__TASK BRIEF__.
When you reach the entries, transcribe each one exactly.

__INFORMATION GIVEN__.

(* ===== verification/Kernel.v ===== *)
(** The state of the whole kernel, as the system calls see it: the file system, the open
    files, the pipes, the memory, the process table, the clock and the system call counters.

    Code of a component runs on its part of the state. A call of wakeup() in the file system
    or in a pipe wakes the processes of the process table when the code returns or sleeps. *)

From S2P Require Export Fs Pipe Vm UserMem ProcTab.

Open Scope Z_scope.
Open Scope kernel_scope.

(** struct file *)
Inductive ftype : Type := FD_NONE | FD_PIPE | FD_INODE.

#[export] Instance ftype_eq_dec : EqDecision ftype.
Proof. solve_decision. Defined.

(** [f_pipe] is the address of the pipe, [f_ip] the inode. *)
Record file := mkFile {
  f_type : ftype;
  f_ref : Z;
  f_readable : bool;
  f_writable : bool;
  f_pipe : Z;
  f_ip : nat;
  f_off : Z;
}.

#[export] Instance file_inhabited : Inhabited file := populate (mkFile FD_NONE 0 false false 0 0 0).

Record kern := mkKern {
  k_fs : fsys;
  k_ftlock : bool;
  k_files : list file;
  k_pipes : gmap Z pipe;
  k_mem : kst;
  k_tab : ptab;
  k_ticks : Z;
  k_tickslock : bool;
  k_calls : list Z;
  k_first : bool;
}.

Definition set_fs (v : fsys) (k : kern) : kern :=
  mkKern v (k_ftlock k) (k_files k) (k_pipes k) (k_mem k) (k_tab k) (k_ticks k) (k_tickslock k)
    (k_calls k) (k_first k).
Definition set_files (v : list file) (k : kern) : kern :=
  mkKern (k_fs k) (k_ftlock k) v (k_pipes k) (k_mem k) (k_tab k) (k_ticks k) (k_tickslock k)
    (k_calls k) (k_first k).
Definition set_pipes (v : gmap Z pipe) (k : kern) : kern :=
  mkKern (k_fs k) (k_ftlock k) (k_files k) v (k_mem k) (k_tab k) (k_ticks k) (k_tickslock k)
    (k_calls k) (k_first k).
Definition set_mem (v : kst) (k : kern) : kern :=
  mkKern (k_fs k) (k_ftlock k) (k_files k) (k_pipes k) v (k_tab k) (k_ticks k) (k_tickslock k)
    (k_calls k) (k_first k).
Definition set_tab (v : ptab) (k : kern) : kern :=
  mkKern (k_fs k) (k_ftlock k) (k_files k) (k_pipes k) (k_mem k) v (k_ticks k) (k_tickslock k)
    (k_calls k) (k_first k).
Definition set_ticks (v : Z) (k : kern) : kern :=
  mkKern (k_fs k) (k_ftlock k) (k_files k) (k_pipes k) (k_mem k) (k_tab k) v (k_tickslock k)
    (k_calls k) (k_first k).
Definition set_calls (v : list Z) (k : kern) : kern :=
  mkKern (k_fs k) (k_ftlock k) (k_files k) (k_pipes k) (k_mem k) (k_tab k) (k_ticks k)
    (k_tickslock k) v (k_first k).
Definition set_first (v : bool) (k : kern) : kern :=
  mkKern (k_fs k) (k_ftlock k) (k_files k) (k_pipes k) (k_mem k) (k_tab k) (k_ticks k)
    (k_tickslock k) (k_calls k) v.

Definition ft_lk : lens kern bool :=
  mkLens k_ftlock (fun v k => mkKern (k_fs k) v (k_files k) (k_pipes k) (k_mem k) (k_tab k)
    (k_ticks k) (k_tickslock k) (k_calls k) (k_first k)).
Definition ticks_lk : lens kern bool :=
  mkLens k_tickslock (fun v k => mkKern (k_fs k) (k_ftlock k) (k_files k) (k_pipes k) (k_mem k)
    (k_tab k) (k_ticks k) v (k_calls k) (k_first k)).

(** *** Components on the kernel's state *)

(** The processes that sleep on the channels run again. *)
Definition wake_all (ws : list chan) (k : kern) : kern :=
  set_tab (foldl (fun t ch => set_procs (wake_proc ch <$> tb_proc t) t) (k_tab k) ws) k.

Definition cur_proc (k : kern) : proc :=
  match tb_cur (k_tab k) with Some i => pat (k_tab k) i | None => proc0 end.

(** [proc->field = v] *)
Definition upd_cur (f : proc -> proc) : M kern unit :=
  modify (fun k => match tb_cur (k_tab k) with
                   | Some i => set_tab (upd_proc i f (k_tab k)) k
                   | None => k
                   end).

(** sleep() from the acquisition of ptable.lock on; [lk] has been released. *)
Definition do_sleep (ch : chan) (k : kern) : kern :=
  match (acquire tb_lk ;; sleep_proc ch) (k_tab k) with
  | Ret _ t => set_tab t k
  | _ => k
  end.
Definition sleep_k {A} (ch : chan) : M kern A := fun k => Sleep ch (do_sleep ch k).

Definition with_pid (pid : Z) (s : fsys) : fsys :=
  mkFsys (memdisk s) (wtrace s) (bc_lock s) (bufs s) (fslog s) (sb s) (ic_lock s) (icache s) []
    pid.

Definition in_fs {A} (m : M fsys A) : M kern A := fun k =>
  match m (with_pid (p_pid (cur_proc k)) (k_fs k)) with
  | Ret a s => Ret a (wake_all (woken s) (set_fs s k))
  | Panic e => Panic e
  | Sleep c s => Sleep c (do_sleep c (wake_all (woken s) (set_fs s k)))
  | Diverge => Diverge
  end.

Definition in_mem {A} (m : M kst A) : M kern A := lift k_mem set_mem m.
Definition in_tab {A} (m : M ptab A) : M kern A := lift k_tab set_tab m.

Definition pipe_chan (a : Z) (ch : chan) : chan :=
  match ch with
  | ChPipeRead => ChNread a
  | ChPipeWrite => ChNwrite a
  | _ => ch
  end.

(** Code of pipe.c on the pipe at address [a]. *)
Definition in_pipe {A} (a : Z) (m : M pst A) : M kern A := fun k =>
  match k_pipes k !! a with
  | None => Panic "no pipe"
  | Some p =>
      match m (mkPst p (negb (p_killed (cur_proc k) =? 0)) []) with
      | Ret v s => Ret v (wake_all (pipe_chan a <$> pw s) (set_pipes (<[a := pp s]> (k_pipes k)) k))
      | Panic e => Panic e
      | Sleep c s => Sleep c k
      | Diverge => Diverge
      end
  end.

(** *** User memory *)

(** What the process reads and writes at a user address, through its page table. *)
Definition uread (k : kern) (va : Z) : Z := ubyte (km (k_mem k)) (p_pgdir (cur_proc k)) va.

Fixpoint uread_bytes (k : kern) (va : Z) (n : nat) : list Z :=
  match n with
  | O => []
  | S n' => uread k va :: uread_bytes k (va + 1) n'
  end.

Definition uwrite (va v : Z) (k : kern) : kern :=
  let m := k_mem k in
  set_mem (set_km (wr (km m) (upage (km m) (p_pgdir (cur_proc k)) va + va mod 4096) v) m) k.

Fixpoint uwrite_bytes (va : Z) (bs : list Z) (k : kern) : kern :=
  match bs with
  | [] => k
  | b :: bs' => uwrite_bytes (va + 1) bs' (uwrite va b k)
  end.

__SOLUTION TO THIS TASK__.
(* ===== verification/Kernel.v ===== *)
(** The state of the whole kernel, as the system calls see it: the file system, the open
    files, the pipes, the memory, the process table, the clock and the system call counters.

    Code of a component runs on its part of the state. A call of wakeup() in the file system
    or in a pipe wakes the processes of the process table when the code returns or sleeps. *)

From S2P Require Export Fs Pipe Vm UserMem ProcTab.

Open Scope Z_scope.
Open Scope kernel_scope.

(** struct file *)
Inductive ftype : Type := FD_NONE | FD_PIPE | FD_INODE.

#[export] Instance ftype_eq_dec : EqDecision ftype.
Proof. solve_decision. Defined.

(** [f_pipe] is the address of the pipe, [f_ip] the inode. *)
Record file := mkFile {
  f_type : ftype;
  f_ref : Z;
  f_readable : bool;
  f_writable : bool;
  f_pipe : Z;
  f_ip : nat;
  f_off : Z;
}.

#[export] Instance file_inhabited : Inhabited file := populate (mkFile FD_NONE 0 false false 0 0 0).

Record kern := mkKern {
  k_fs : fsys;
  k_ftlock : bool;
  k_files : list file;
  k_pipes : gmap Z pipe;
  k_mem : kst;
  k_tab : ptab;
  k_ticks : Z;
  k_tickslock : bool;
  k_calls : list Z;
  k_first : bool;
}.

Definition set_fs (v : fsys) (k : kern) : kern :=
  mkKern v (k_ftlock k) (k_files k) (k_pipes k) (k_mem k) (k_tab k) (k_ticks k) (k_tickslock k)
    (k_calls k) (k_first k).
Definition set_files (v : list file) (k : kern) : kern :=
  mkKern (k_fs k) (k_ftlock k) v (k_pipes k) (k_mem k) (k_tab k) (k_ticks k) (k_tickslock k)
    (k_calls k) (k_first k).
Definition set_pipes (v : gmap Z pipe) (k : kern) : kern :=
  mkKern (k_fs k) (k_ftlock k) (k_files k) v (k_mem k) (k_tab k) (k_ticks k) (k_tickslock k)
    (k_calls k) (k_first k).
Definition set_mem (v : kst) (k : kern) : kern :=
  mkKern (k_fs k) (k_ftlock k) (k_files k) (k_pipes k) v (k_tab k) (k_ticks k) (k_tickslock k)
    (k_calls k) (k_first k).
Definition set_tab (v : ptab) (k : kern) : kern :=
  mkKern (k_fs k) (k_ftlock k) (k_files k) (k_pipes k) (k_mem k) v (k_ticks k) (k_tickslock k)
    (k_calls k) (k_first k).
Definition set_ticks (v : Z) (k : kern) : kern :=
  mkKern (k_fs k) (k_ftlock k) (k_files k) (k_pipes k) (k_mem k) (k_tab k) v (k_tickslock k)
    (k_calls k) (k_first k).
Definition set_calls (v : list Z) (k : kern) : kern :=
  mkKern (k_fs k) (k_ftlock k) (k_files k) (k_pipes k) (k_mem k) (k_tab k) (k_ticks k)
    (k_tickslock k) v (k_first k).
Definition set_first (v : bool) (k : kern) : kern :=
  mkKern (k_fs k) (k_ftlock k) (k_files k) (k_pipes k) (k_mem k) (k_tab k) (k_ticks k)
    (k_tickslock k) (k_calls k) v.

Definition ft_lk : lens kern bool :=
  mkLens k_ftlock (fun v k => mkKern (k_fs k) v (k_files k) (k_pipes k) (k_mem k) (k_tab k)
    (k_ticks k) (k_tickslock k) (k_calls k) (k_first k)).
Definition ticks_lk : lens kern bool :=
  mkLens k_tickslock (fun v k => mkKern (k_fs k) (k_ftlock k) (k_files k) (k_pipes k) (k_mem k)
    (k_tab k) (k_ticks k) v (k_calls k) (k_first k)).

(** *** Components on the kernel's state *)

(** The processes that sleep on the channels run again. *)
Definition wake_all (ws : list chan) (k : kern) : kern :=
  set_tab (foldl (fun t ch => set_procs (wake_proc ch <$> tb_proc t) t) (k_tab k) ws) k.

Definition cur_proc (k : kern) : proc :=
  match tb_cur (k_tab k) with Some i => pat (k_tab k) i | None => proc0 end.

(** [proc->field = v] *)
Definition upd_cur (f : proc -> proc) : M kern unit :=
  modify (fun k => match tb_cur (k_tab k) with
                   | Some i => set_tab (upd_proc i f (k_tab k)) k
                   | None => k
                   end).

(** sleep() from the acquisition of ptable.lock on; [lk] has been released. *)
Definition do_sleep (ch : chan) (k : kern) : kern :=
  match (acquire tb_lk ;; sleep_proc ch) (k_tab k) with
  | Ret _ t => set_tab t k
  | _ => k
  end.
Definition sleep_k {A} (ch : chan) : M kern A := fun k => Sleep ch (do_sleep ch k).

Definition with_pid (pid : Z) (s : fsys) : fsys :=
  mkFsys (memdisk s) (wtrace s) (bc_lock s) (bufs s) (fslog s) (sb s) (ic_lock s) (icache s) []
    pid.

Definition in_fs {A} (m : M fsys A) : M kern A := fun k =>
  match m (with_pid (p_pid (cur_proc k)) (k_fs k)) with
  | Ret a s => Ret a (wake_all (woken s) (set_fs s k))
  | Panic e => Panic e
  | Sleep c s => Sleep c (do_sleep c (wake_all (woken s) (set_fs s k)))
  | Diverge => Diverge
  end.

Definition in_mem {A} (m : M kst A) : M kern A := lift k_mem set_mem m.
Definition in_tab {A} (m : M ptab A) : M kern A := lift k_tab set_tab m.

Definition pipe_chan (a : Z) (ch : chan) : chan :=
  match ch with
  | ChPipeRead => ChNread a
  | ChPipeWrite => ChNwrite a
  | _ => ch
  end.

(** Code of pipe.c on the pipe at address [a]. *)
Definition in_pipe {A} (a : Z) (m : M pst A) : M kern A := fun k =>
  match k_pipes k !! a with
  | None => Panic "no pipe"
  | Some p =>
      match m (mkPst p (negb (p_killed (cur_proc k) =? 0)) []) with
      | Ret v s => Ret v (wake_all (pipe_chan a <$> pw s) (set_pipes (<[a := pp s]> (k_pipes k)) k))
      | Panic e => Panic e
      | Sleep c s => Sleep c k
      | Diverge => Diverge
      end
  end.

(** *** User memory *)

(** What the process reads and writes at a user address, through its page table. *)
Definition uread (k : kern) (va : Z) : Z := ubyte (km (k_mem k)) (p_pgdir (cur_proc k)) va.

Fixpoint uread_bytes (k : kern) (va : Z) (n : nat) : list Z :=
  match n with
  | O => []
  | S n' => uread k va :: uread_bytes k (va + 1) n'
  end.

Definition uwrite (va v : Z) (k : kern) : kern :=
  let m := k_mem k in
  set_mem (set_km (wr (km m) (upage (km m) (p_pgdir (cur_proc k)) va + va mod 4096) v) m) k.

Fixpoint uwrite_bytes (va : Z) (bs : list Z) (k : kern) : kern :=
  match bs with
  | [] => k
  | b :: bs' => uwrite_bytes (va + 1) bs' (uwrite va b k)
  end.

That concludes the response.